Ebenso selten sind derzeit noch die Zitronengurken. Im Anbau bieten sie dieselben Anforderungen wie normale Gurken. Sie haben einen frisch fruchtigen Geschmack und enthalten weniger Bitterstoffe als die Zitrone. Da die Schale problemlos mitgegessen werden kann, bieten sie in jedem Salat einen Hingucker. Der hohe Wasseranteil und der leicht süßliche Geschmack machen die Zitronengurke auch zu einem idealen Begleiter für unterwegs, wo sie als wohlschmeckender und kalorienarmer Durstlöscher dienen kann. Trotz all dieser Vorzüge ist die Zitronengurke nur in den wenigsten Gärten oder Balkonkübeln zu Hause.
Weniger zimperlich ist hingegen die Horngurke. Aus dem südlichen und zentralen Afrika stammend, wird sie inzwischen in vielen Ländern gezüchtet. Während die gezüchtete Variante der gelben stacheligen Frucht an Banane, Zitrone und Passionsfrucht erinnert, schmeckt die in Neuseeland bereits verwilderte Variante bitter. Das Fruchtfleisch der auch Kiwano genannten Horngurke ist kräftig grün und ähnelt in nichts der uns vertrauten Schlangen- oder Einlegegurke. Die Tatsache, dass die Horngurke es geschafft hat, sich in Queensland zu verselbstständigen und auch noch Resistenzen gegen einige typische Virenerkrankungen der Gurke aufweist, zeigt, dass es auch in der Welt der Gurken Ausnahmen von der Regel gibt.

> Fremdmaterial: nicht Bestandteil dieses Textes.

(* ===== verification/HealthyLb.v ===== *)
(** The balancer over the healthy endpoints
    (arion-lib/src/clusters/balancers/healthy.rs), around any balancer that
    keeps the promises of the interface. *)

From S2P Require Import Prelude Balancer Health Wrr.
Import Balancer Health.

Module HealthyLb.

(** [trait EndpointHealth], the reading part. *)
Class EndpointHealth (E : Type) : Type := endpoint_health : E → HealthStatus.

Record LbItem (E : Type) : Type := mk_item {
  item : E;
  health : HealthStatus;
}.
Arguments mk_item {E} _ _.
Arguments item {E} _.
Arguments health {E} _.

Record HealthyBalancer (B E : Type) : Type := mk_healthy {
  items : list (LbItem E);
  balancer : B;
}.
Arguments mk_healthy {B E} _ _.
Arguments items {B E} _.
Arguments balancer {B E} _.

Section healthy.
Context {B E : Type} `{Balancer B E, !BalancerBuild B E}.
Implicit Types (hb : HealthyBalancer B E) (l : list (LbItem E)).

Definition healthy_items l : list E :=
  omap (λ it, if is_healthy (health it) then Some (item it) else None) l.

Definition reload hb : HealthyBalancer B E :=
  mk_healthy (items hb) (balancer_from_iter (healthy_items (items hb))).

Definition healthy_new l : HealthyBalancer B E :=
  reload (mk_healthy l balancer_default).

Definition healthy_next_item hb (hash : option Z) : option E * HealthyBalancer B E :=
  let '(answer, b) := next_item (balancer hb) hash in
  (answer, mk_healthy (items hb) b).

(** The error carries the endpoint that was not found. *)
Inductive UpdateError : Type := CannotFindEndpoint (id : E).

(** [iter_mut().find(..)] and the update of what it found. *)
Fixpoint update_first `{PartialEqTest E} (id : E) (s : HealthStatus) l
    : option (list (LbItem E) * ValueUpdated) :=
  match l with
  | [] => None
  | it :: l =>
    if same_endpoint id (item it) then
      let '(s, updated) := update_health (health it) s in
      Some (mk_item (item it) s :: l, updated)
    else '(l, updated) ← update_first id s l; Some (it :: l, updated)
  end.

Definition healthy_update_health `{PartialEqTest E} hb (id : E) (s : HealthStatus)
    : result UpdateError ValueUpdated * HealthyBalancer B E :=
  match update_first id s (items hb) with
  | Some (l, updated) =>
    let hb := mk_healthy l (balancer hb) in
    let hb := if bool_decide (updated = Updated) then reload hb else hb in
    (Ok updated, hb)
  | None => (Err (CannotFindEndpoint id), hb)
  end.

Definition healthy_extend `{EndpointHealth E} hb (new : list E) : HealthyBalancer B E :=
  reload (mk_healthy (items hb ++ ((λ e, mk_item e (endpoint_health e)) <$> new)) (balancer hb)).

Definition healthy_from_iter `{EndpointHealth E} (l : list E) : HealthyBalancer B E :=
  healthy_new ((λ e, mk_item e (endpoint_health e)) <$> l).
End healthy.

#[export] Instance healthy_balancer {B E} `{Balancer B E} : Balancer (HealthyBalancer B E) E :=
  healthy_next_item.

(** ** The invariant *)
Section inv.
Context {B E : Type} `{BalancerLaws B E, PartialEqTest E, EndpointHealth E}.
Implicit Types (hb : HealthyBalancer B E) (l : list (LbItem E)).

(** The inner balancer was built from the endpoints that are healthy now. *)
Definition healthy_inv hb : Prop := serves (balancer hb) (healthy_items (items hb)).

(** What a cluster does with a balancer. *)
Inductive operation : Type :=
  | Next (hash : option Z)
  | UpdateHealth (id : E) (s : HealthStatus)
  | Extend (new : list E).

Definition operate hb (op : operation) : HealthyBalancer B E :=
  match op with
  | Next hash => (healthy_next_item hb hash).2
  | UpdateHealth id s => (healthy_update_health hb id s).2
  | Extend new => healthy_extend hb new
  end.

Lemma elem_of_healthy_items l e :
  e ∈ healthy_items l ↔ ∃ it, it ∈ l ∧ item it = e ∧ health it = Healthy.
Proof.
  unfold healthy_items, is_healthy. rewrite list_elem_of_omap. f_equiv. intros it.
  case_bool_decide; naive_solver.
Qed.

Lemma reload_inv hb : healthy_inv (reload hb).
Proof. apply serves_from_iter. Qed.

Lemma update_first_spec id s l l' updated :
  update_first id s l = Some (l', updated) →
  ∃ l1 it l2, l = l1 ++ it :: l2 ∧ same_endpoint id (item it) = true ∧
    Forall (λ it, same_endpoint id (item it) = false) l1 ∧
    l' = l1 ++ mk_item (item it) s :: l2 ∧
    (updated = if decide (health it = s) then NotUpdated else Updated).
Proof.
  revert l'. induction l as [|it l IH]; intros l'; simpl; [done|].
  destruct (same_endpoint id (item it)) eqn:Heq.
  - unfold update_health. case_bool_decide as Hs; intros [= <- <-]; exists [], it, l; simpl.
    + subst. by rewrite decide_True.
    + by rewrite decide_False.
  - destruct (update_first id s l) as [[l1 u]|]; [|done]. intros [= <- <-].
    destruct (IH l1) as (k1 & it' & k2 & -> & ? & ? & -> & ?); [done|].
    exists (it :: k1), it', k2. auto.
Qed.

Lemma update_first_None id s l :
  update_first id s l = None ↔ Forall (λ it, same_endpoint id (item it) = false) l.
Proof.
  induction l as [|it l IH]; simpl; [by split|]. rewrite Forall_cons.
  destruct (same_endpoint id (item it)) eqn:Heq.
  - destruct (update_health _ _). split; [done|]. intros [? _]. congruence.
  - destruct (update_first id s l) as [[? ?]|]; naive_solver.
Qed.

Lemma operate_inv hb op : healthy_inv hb → healthy_inv (operate hb op).
Proof.
  intros Hinv. destruct op as [hash|id s|new]; simpl.
  - unfold healthy_next_item, healthy_inv in *. pose proof (serves_next _ _ hash Hinv) as Hn.
    by destruct (next_item (balancer hb) hash).
  - unfold healthy_update_health. destruct (update_first id s (items hb)) as [[l u]|] eqn:Hu; [|done].
    apply update_first_spec in Hu as (l1 & it & l2 & Hl & _ & _ & -> & ->). case_decide as Hs; simpl.
    + unfold healthy_inv in *. simpl. rewrite Hl in Hinv.
      replace (mk_item (item it) s) with it by (destruct it; simpl in *; congruence). done.
    + apply reload_inv.
  - apply reload_inv.
Qed.

Lemma operations_inv (l : list (LbItem E)) ops :
  healthy_inv (fold_left operate ops (healthy_new l)).
Proof.
  assert (healthy_inv (healthy_new (B := B) l)) as Hstart by apply reload_inv.
  revert Hstart. generalize (healthy_new (B := B) l).
  induction ops as [|op ops IH]; intros hb Hhb; simpl; auto using operate_inv.
Qed.

(** Whatever requests, health updates and extensions a healthy balancer
    has seen, a request is only ever answered with an endpoint whose status is
    healthy at that moment. *)
Theorem only_healthy_answers l ops hash e :
  let hb := fold_left operate ops (healthy_new l) in
  (healthy_next_item hb hash).1 = Some e →
  ∃ it, it ∈ items hb ∧ item it = e ∧ health it = Healthy.
Proof.
  simpl. pose proof (operations_inv l ops) as Hinv.
  unfold healthy_next_item. destruct (next_item _ hash) as [a b] eqn:Hn. simpl. intros ->.
  apply elem_of_healthy_items. eapply next_item_elem; [exact Hinv|]. by rewrite Hn.
Qed.

(** A health update changes the status of the first endpoint that equals
    the given one and nothing else, reports whether that was a change, and fails
    exactly when there is no such endpoint, leaving the balancer as it is. *)
Theorem update_health_effect hb id s :
  match healthy_update_health hb id s with
  | (Ok updated, hb') =>
    ∃ l1 it l2, items hb = l1 ++ it :: l2 ∧ same_endpoint id (item it) = true ∧
      Forall (λ it, same_endpoint id (item it) = false) l1 ∧
      items hb' = l1 ++ mk_item (item it) s :: l2 ∧
      (updated = Updated ↔ health it ≠ s)
  | (Err e, hb') => hb' = hb ∧ Forall (λ it, same_endpoint id (item it) = false) (items hb)
  end.
Proof.
  unfold healthy_update_health. destruct (update_first id s (items hb)) as [[l u]|] eqn:Hu.
  - apply update_first_spec in Hu as (l1 & it & l2 & Hl & Hit & Hl1 & -> & ->).
    exists l1, it, l2. split_and!; [done..| |].
    + by case_bool_decide.
    + by case_decide; split.
  - split; [done|]. by apply (update_first_None id s).
Qed.
End inv.

Section answers.
Context {B E : Type} `{BalancerAnswers B E, PartialEqTest E, EndpointHealth E}.

(** If the inner balancer always has an answer, the healthy balancer has
    one as long as some endpoint is healthy. *)
Theorem healthy_answers (l : list (LbItem E)) ops hash :
  let hb := fold_left operate ops (healthy_new l) in
  Forall (λ it, Int.is_u32 (endpoint_weight (item it))) (items hb) →
  Exists (λ it, health it = Healthy) (items hb) →
  is_Some (healthy_next_item hb hash).1.
Proof.
  simpl. pose proof (operations_inv (B := B) l ops) as Hinv.
  intros Hw (it & Hit & Hh)%Exists_exists.
  unfold healthy_next_item. destruct (next_item _ hash) as [a b] eqn:Hn. simpl.
  replace a with (next_item (balancer (fold_left operate ops (healthy_new l))) hash).1 by (by rewrite Hn).
  eapply next_item_answers; [exact Hinv|..].
  - assert (item it ∈ healthy_items (items (fold_left operate ops (healthy_new (B := B) l)))) as Hin
      by (apply elem_of_healthy_items; eauto). intros E0. rewrite E0 in Hin. set_solver.
  - rewrite Forall_forall in Hw. apply Forall_forall.
    intros e (it' & Hit' & <- & _)%elem_of_healthy_items. auto.
Qed.
End answers.

(** ** Witnesses: three endpoints, numbered, of equal weight *)
Section witness.
#[local] Instance ex_weights : WeightedEndpoint nat := λ _, 1%Z.
#[local] Instance ex_test : PartialEqTest nat := Nat.eqb.
#[local] Instance ex_healths : EndpointHealth nat := λ _, Healthy.

Definition ex_items : list (LbItem nat) := [mk_item 1 Healthy; mk_item 2 Healthy; mk_item 3 Unhealthy].
Definition ex_operations : list (operation (E := nat)) :=
  [Next None; UpdateHealth 1 Unhealthy; Next None].
Definition ex_healthy : HealthyBalancer (Wrr.WeightedRoundRobinBalancer nat) nat :=
  fold_left operate ex_operations (healthy_new ex_items).

Lemma only_healthy_answers_witness :
  (healthy_next_item ex_healthy None).1 = Some 2 ∧
  ∃ it, it ∈ items ex_healthy ∧ item it = 2 ∧ health it = Healthy.
Proof.
  split; [by vm_compute|]. apply (only_healthy_answers ex_items ex_operations None 2). by vm_compute.
Defined.

Lemma healthy_answers_witness : is_Some (healthy_next_item ex_healthy None).1.
Proof.
  apply (healthy_answers ex_items ex_operations None).
  - by repeat constructor.
  - apply Exists_exists. exists (mk_item 2 Healthy). split; [|done].
    apply (list_elem_of_lookup_2 _ 1). by vm_compute.
Defined.
End witness.
End HealthyLb.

Gurken sind nicht nur zum Essen da

Bei den meisten besteht bereits eine enge Verknüpfung zwischen Wellness-Wochenende, Quarkmaske und Gurkenscheiben auf den Augen. Während die Bitterstoffe in der Gurkenschale Schaben zum Verhängnis werden, freut sich unsere Haut, damit eingerieben zu werden. Die darin enthaltenen Schwefel, Vitamine und Schleimstoffe glätten und straffen die Haut. Das Gurkenwasser kann als Gesichtswasser verwendet werden, und kleingemixtes Gurkenmus kann mit der Zugabe von Eiweiß und Zitronensaft oder auch einfach mit Quark als Gesichtsmaske genutzt werden. Trockene Haut kann durch ein Gurkenwasser-Haferflocken-Gemisch wieder belebt werden. Im Fall eines Sonnenbrandes wirken alle Gurkenmasken und -wässerchen kühlend und erfrischend.

Im Mittelalter eroberte die Gurke jedoch aufgrund ihrer heilenden Wirkung Europa. Ihr wird zum einen nachgesagt, Giftstoffe aus dem Körper schwemmen zu können. In Kombination mit Honig soll sie gegen Halsschmerzen wirken, wohingegen Zitronensaft das Bauchweh vertreiben soll.

Was Sie sich vor dem Anbau überlegen sollten

Vor dem Experiment Gurkenanbau sollte man sich im Klaren sein, dass das erfolgreiche Anzüchten der grünen Diven sehr viel Arbeit macht. Zudem sollte man sich überlegen, welche Voraussetzungen der Garten bereits bietet, wie viel Aufwand ein Umbau oder Umpflanzen verbunden wäre und welche Art von Gurken man überhaupt anbauen möchte. Soll die Gurke als Zierpflanze herhalten, ist die Genießbarkeit ein netter Nebeneffekt, aber keine notwendige Bedingung. Hier wären die mehrjährigen Sorten zu bevorzugen. Liebt man jedoch den frischen Salat, sollten Salatgurken gewählt werden. Um sich das leidige Anzüchten im eigenen Gewächshaus zu ersparen, können hier bereits vorgezüchtete Jungpflanzen erworben werden. Einlegegurken sind nicht ganz so empfindlich und können direkt ins Freiland gesät werden. Da empfiehlt sich jedoch das oben beschriebene Beizen der Samen, um bösen Überraschungen vorzubeugen. Mulch-Folie und Rankenhelfer sind bewährte Pflege- und Erntehelfer, die jedoch kein Muss bei der erfolgreichen Anzucht von Gurken sind.